Which 48" light are you talking about and what size is your tank? My fixture uses plastic legs that adjust by sliding in a grove along the length of the light, Im not sure if you mean the coat hanger looking legs (Like the Marineland LEDs fixtures use) or the thick plastic legs. Either way if you have a 6ft tank they wont reach unless you buy a 72" fixture. My fixtures legs rest on top of the glass tops.

And the plastic youre talking about is egg crate. *** read people using those as tank lids before, I dont see why it wouldnt work.


----------



## vann59 (Jun 20, 2011)

I'm talking about the coat hanger type legs on a 48" tank and 48" fixture. And the plastic I'm referring to isn't the egg crate, but the solid clear plastic covers they use as diffuser. I do have eggcrate under my rocks


----------



## 60gallon (Dec 14, 2010)

^ gotcha!

Then yeah a 48" will be fine but Im still lost as to what you mean about the legs being long enough? Long enough for what? Its getting late so forgive my brain. :lol: When you say LED hood what do you mean? Do you have a canopy on your tank too?
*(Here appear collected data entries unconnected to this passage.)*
(** * cnss_prealloc: the tiered pre-reserved memory pool of the CNSS driver

    A shallow embedding of [cnss_prealloc/cnss_prealloc.c] and the proofs
    of its tier-selection, tracking-table and leak-audit properties.

    Conventions of the embedding.
    - A pointer is an address in [Z]; [NULL] is 0.
    - [void **pool_ptrs] is [option (list ptr)]: [None] is the null
      pointer, [Some t] a block whose slots hold [t].  Reading or writing
      through a null table, or past the end of the block, has no defined
      behaviour in C; the model stops with [Fault].
    - The target is arm64: [int] has 32 bits, [size_t] and pointers have
      64.  [int] and [size_t] values live in [Z]; the conversions the C
      compiler inserts ([int] to [size_t] in [ptr_idx < table_capacity],
      [size_t] to [int] in [return ptr_idx], the wrapping [+ 1]) are
      written out with [to_size_t] and [wrap_int].
    - The kernel services the driver calls (mempool, slab, kmalloc) are not
      part of the driver.  Their answers come from a [kernel] record, and
      every call is appended to a trace [ktrace], so that "which allocator
      was attempted" and "the block went back to its allocator" are facts
      about the trace.
    - [pool_table_lock] serialises the table updates; the embedding is the
      sequential semantics of one call at a time.
    - [pr_debug] lines are compiled out by default and are not modelled;
      [pr_err], [pr_info] and [WARN_ON] go to [dmesg].
    - [cnss_assign_prealloc_pool] binds one of the three static tables
      according to a device id; the first part of the embedding starts
      from the bound table ([boot]).  [wcnss_prealloc_put] is the
      table-scan variant; the variant for older kernels, which finds the
      tier through the page of the block, is [Pre517.wcnss_prealloc_put].
      It, the binding of a table, [cnss_pool_deinit] and the device-tree
      gate of the module are embedded under "The rest of the driver". *)

From Stdlib Require Import ZArith Lia.
From stdpp Require Import base option list strings.

Local Open Scope Z_scope.

(** ** Machine integers and pointers *)

Abbreviation ptr := Z (only parsing).
Definition NULL : ptr := 0.

Definition to_size_t (z : Z) : Z := z mod 2 ^ 64.
Definition wrap_int (z : Z) : Z := (z + 2 ^ 31) mod 2 ^ 32 - 2 ^ 31.
Definition INT_MAX : Z := 2 ^ 31 - 1.
Definition sizeof_ptr : Z := 8.

(** [EPERM] comes from the kernel's errno-base.h, where it is 1; the driver
    only looks at the sign of [-EPERM]. *)
Definition EPERM : Z := 1.

(** Number of iterations of [for (ptr_idx = 0; ptr_idx < cap; ptr_idx++)]
    with [size_t ptr_idx] and [int cap]. *)
Definition loop_bound (cap : Z) : nat := Z.to_nat (to_size_t cap).

(** [n] times the size of a pointer, in [size_t] arithmetic, and the
    number of pointer slots a block of that many bytes holds. *)
Definition table_bytes (n : Z) : Z := to_size_t (to_size_t n * sizeof_ptr).
Definition slots_of_bytes (b : Z) : nat := Z.to_nat (b / sizeof_ptr).

(** ** struct cnss_pool *)

Record cnss_pool := mk_cnss_pool {
  size : Z;
  min : Z;
  name : string;
  mp : ptr;
  cache : ptr;
  pool_ptrs : option (list ptr);
  table_capacity : Z
}.

Definition set_cache (p : cnss_pool) (c : ptr) : cnss_pool :=
  mk_cnss_pool (size p) (min p) (name p) (mp p) c (pool_ptrs p)
               (table_capacity p).
Definition set_mp (p : cnss_pool) (m : ptr) : cnss_pool :=
  mk_cnss_pool (size p) (min p) (name p) m (cache p) (pool_ptrs p)
               (table_capacity p).
Definition set_pool_ptrs (p : cnss_pool) (t : option (list ptr)) : cnss_pool :=
  mk_cnss_pool (size p) (min p) (name p) (mp p) (cache p) t
               (table_capacity p).
Definition set_table_capacity (p : cnss_pool) (c : Z) : cnss_pool :=
  mk_cnss_pool (size p) (min p) (name p) (mp p) (cache p) (pool_ptrs p) c.

(** The static tables.  A row is [{size, min, name, NULL, NULL, NULL}];
    the last member is zero-initialised. *)
Definition row (sz mn : Z) (nm : string) : cnss_pool :=
  mk_cnss_pool sz mn nm NULL NULL None 0.

Definition cnss_pools_default : list cnss_pool :=
  [ row (8 * 1024) 16 "cnss-pool-8k";
    row (16 * 1024) 16 "cnss-pool-16k";
    row (32 * 1024) 22 "cnss-pool-32k";
    row (64 * 1024) 38 "cnss-pool-64k";
    row (128 * 1024) 10 "cnss-pool-128k" ].

Definition cnss_pools_adrastea : list cnss_pool :=
  [ row (8 * 1024) 2 "cnss-pool-8k";
    row (16 * 1024) 10 "cnss-pool-16k";
    row (32 * 1024) 8 "cnss-pool-32k";
    row (64 * 1024) 4 "cnss-pool-64k";
    row (128 * 1024) 2 "cnss-pool-128k" ].

Definition cnss_pools_wcn6750 : list cnss_pool :=
  [ row (8 * 1024) 2 "cnss-pool-8k";
    row (16 * 1024) 8 "cnss-pool-16k";
    row (32 * 1024) 11 "cnss-pool-32k";
    row (64 * 1024) 15 "cnss-pool-64k";
    row (128 * 1024) 4 "cnss-pool-128k" ].

(** ** The kernel: answers and trace *)

Inductive gfp_t := GFP_ZERO_ATOMIC | GFP_ZERO_KERNEL.

(** A call into the kernel.  [i] is the tier whose [cnss_pools[i].mp] or
    [cnss_pools[i].cache] is passed; [KMempoolAlloc] also records what the
    call returned. *)
Inductive kcall :=
| KKmemCacheCreate (i : nat) (nm : string) (sz : Z)
| KKmemCacheDestroy (i : nat)
| KMempoolCreate (i : nat) (mn : Z)
| KKmalloc (bytes : Z)
| KKrealloc (i : nat) (bytes : Z)
| KMempoolAlloc (i : nat) (gfp : gfp_t) (res : ptr)
| KMempoolFree (i : nat) (mem : ptr).

Inductive printk :=
| MsgEnterPoolCheck
| MsgNotFreed (p : ptr) (nm : string) (ptr_idx : nat)
| MsgTableNull (nm : string)
| MsgNotAvailable (sz : Z) (gfp : gfp_t)
| MsgCacheFailed (nm : string)
| MsgMempoolFailed (nm : string)
| MsgTableFailed (nm : string) (mn sz : Z)
| MsgCreated (nm : string) (mn sz : Z)
| MsgWarnOn.
(** * The front-end bootstrap [main.jsx]

    [src/advanced_mcp_exercise/frontend/src/main.jsx] is a module whose body
    is a straight line of calls into the platform: the module loader, the
    Stytch SDK, the DOM and React.  The module body is embedded as a program
    over those calls ([Bootstrap.main]); what the platform does with a call
    is a handler, either arbitrary ([Handler]) or the reference browser of
    [Module Browser]. *)

From Stdlib Require Import List String Bool Arith Lia.
Import ListNotations.
Open Scope string_scope.
Open Scope list_scope.

Set Warnings "-register-all".

(** ** Values that cross the platform boundary *)

(** The option bag the SDK constructor accepts as an optional second
    argument. *)
Definition StytchOptions := list (string * string).

(** The object returned by [createStytchUIClient]. *)
Record StytchClient := mkClient {
  client_token : string;
  client_options : option StytchOptions
}.

(** Components named by the imports of [main.jsx]. *)
Inductive Component := StrictMode | StytchProvider | App.

Inductive PropValue :=
| PClient (c : StytchClient)
| PString (s : string).

(** A JSX expression [<type props>children</type>]. *)
Inductive ReactElement :=
| Jsx (type : Component) (props : list (string * PropValue))
      (children : list ReactElement).

Definition element_type (e : ReactElement) : Component :=
  match e with Jsx c _ _ => c end.

Definition element_props (e : ReactElement) : list (string * PropValue) :=
  match e with Jsx _ ps _ => ps end.

Definition element_children (e : ReactElement) : list ReactElement :=
  match e with Jsx _ _ kids => kids end.

(** Every component of a tree, outermost first. *)
Fixpoint components (e : ReactElement) : list Component :=
  match e with
  | Jsx c _ kids => c :: flat_map components kids
  end.

(** The components that lie below a [StrictMode] element: the ones React
    would render under strict-mode rules. *)
Fixpoint strict_components (e : ReactElement) : list Component :=
  match e with
  | Jsx StrictMode _ kids => flat_map components kids
  | Jsx _ _ kids => flat_map strict_components kids
  end.

(** ** The document *)

Module Dom.

(** An element is addressed by the child indices leading to it from the
    document. *)
Definition Path := list nat.

Inductive Node :=
| Element (tag : string) (id : option string) (children : list Node)
| Text (data : string)
| Rendered (e : ReactElement).

Definition Document := list Node.

Definition has_id (i : string) (id : option string) : bool :=
  match id with
  | Some j => String.eqb j i
  | None => false
  end.

Section FirstChild.
Variable A : Type.
Variable f : A -> option Path.

(** The first child, from index [k] on, in which [f] finds something. *)
Fixpoint first_child (k : nat) (l : list A) : option Path :=
  match l with
  | [] => None
  | c :: l' =>
      match f c with
      | Some p => Some (k :: p)
      | None => first_child (S k) l'
      end
  end.
End FirstChild.
Arguments first_child {A} f k l.

(** Tree-order search below and including [n]. *)
Fixpoint find_in (i : string) (n : Node) : option Path :=
  match n with
  | Element _ nid kids =>
      if has_id i nid then Some [] else first_child (find_in i) 0 kids
  | Text _ => None
  | Rendered _ => None
  end.

(** [document.getElementById(i)]: the first element in tree order whose id
    is [i], or [None] for JavaScript's [null]. *)
Definition getElementById (d : Document) (i : string) : option Path :=
  first_child (find_in i) 0 d.

(** The ids carried by the elements of a subtree, in tree order. *)
Fixpoint ids (n : Node) : list string :=
  match n with
  | Element _ nid kids =>
      match nid with Some j => [j] | None => [] end ++ flat_map ids kids
  | Text _ => []
  | Rendered _ => []
  end.
(** ** C5 *)

(** C5.  On a loaded model, whatever [data] is and however [Execute] ends,
    the calls it issues start with the registration of the range
    min=[1,3,1,1], max=[1,3,1000,2000], opt=[1,3,960,1280] (rank 4) on the
    value of argument 0, followed by the creation of the context and the
    runtime shape [1,3,960,1280]; afterwards the registry holds exactly
    these three shapes for that value and the new context holds that
    runtime shape.  The range satisfies min <= opt <= max and the runtime
    shape lies within [min, max], dimension by dimension. *)
Theorem Execute_registers_input0_range lib data w cmp :
  h (self w) = true ->
  comp (self w) = Some cmp ->
  let w' := (Execute lib data w).1 in
  let v := so_arg lib 0 in
  let c := next_handle (native w) in
  (exists rest,
     calls (native w')
     = calls (native w)
       ++ [ GetArgFromComputationByIdx cmp 0;
            SetComputationItem cmp ODLA_DYNAMIC_SHAPE true;
            SetValueShapeInfo v ODLA_MIN_SHAPE input0_min_shape;
            SetValueShapeInfo v ODLA_MAX_SHAPE input0_max_shape;
            SetValueShapeInfo v ODLA_OPT_SHAPE input0_opt_shape;
            CreateContext c;
            SetRuntimeShape c v input0_real_shape ]
       ++ rest)
  /\ shape_info (native w') !! (v, ODLA_MIN_SHAPE) = Some input0_min_shape
  /\ shape_info (native w') !! (v, ODLA_MAX_SHAPE) = Some input0_max_shape
  /\ shape_info (native w') !! (v, ODLA_OPT_SHAPE) = Some input0_opt_shape
  /\ rt_shapes (context_of c w') = [(v, input0_real_shape)]
  /\ (size input0_min_shape = 4 /\ first_dims input0_min_shape = [1; 3; 1; 1])
  /\ (size input0_max_shape = 4
      /\ first_dims input0_max_shape = [1; 3; 1000; 2000])
  /\ (size input0_opt_shape = 4
      /\ first_dims input0_opt_shape = [1; 3; 960; 1280])
  /\ (size input0_real_shape = 4
      /\ first_dims input0_real_shape = [1; 3; 960; 1280])
  /\ shape_le input0_min_shape input0_opt_shape = true
  /\ shape_le input0_opt_shape input0_max_shape = true
  /\ shape_le input0_min_shape input0_real_shape = true
  /\ shape_le input0_real_shape input0_max_shape = true.
Proof.
  intros Hh Hc w' v c.
  destruct (Execute_frame lib data w cmp Hh Hc) as (wA & SA & FA & _).
  fold w' c in FA. destruct SA, FA. simpl in * |-.
  fold c in ss_context0. subst v. unfold input0_idx in *.
  split; [|repeat split; try reflexivity; try congruence].
  - destruct frame_calls0 as [rest Hrest]. exists rest.
    rewrite Hrest, ss_calls0, <- app_assoc. reflexivity.
  - rewrite frame_rt_shapes0, (context_of_Some _ _ _ ss_context0).
    reflexivity.
Qed.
And I dont think the diffuser will work very well. I have some in my garage that I use for projects and its pretty flimsy, I wouldnt trust laying heavy lights on top of it. Maybe you have some thicker / more rigid diffuser?


----------



## 60gallon (Dec 14, 2010)

Heres a shot with the LEDs on


----------



## Jarryd330 (Sep 14, 2011)

I like your setup. Makes me want to go all out and run a bigger tank rather than my plan of a 75 so I can add in some peacocks with my current stock.


----------



## 60gallon (Dec 14, 2010)

Thanks!

I started with a 55g, stepped up to a 90g and now this 125g, all in less than a year. If I were you and if you have the room Id get a 125g / 125g+! :thumb: I wish I wouldve went with the 125g from the start but oh well, it was fun just learning about stuff along the way.


----------



## vann59 (Jun 20, 2011)

60gallon said:


> ^ gotcha!
> 
> Then yeah a 48" will be fine but Im still lost as to what you mean about the legs being long enough? Long enough for what? Its getting late so forgive my brain. :lol: When you say LED hood what do you mean? Do you have a canopy on your tank too?
> 
> And I dont think the diffuser will work very well. I have some in my garage that I use for projects and its pretty flimsy, I wouldnt trust laying heavy lights on top of it. Maybe you have some thicker / more rigid diffuser?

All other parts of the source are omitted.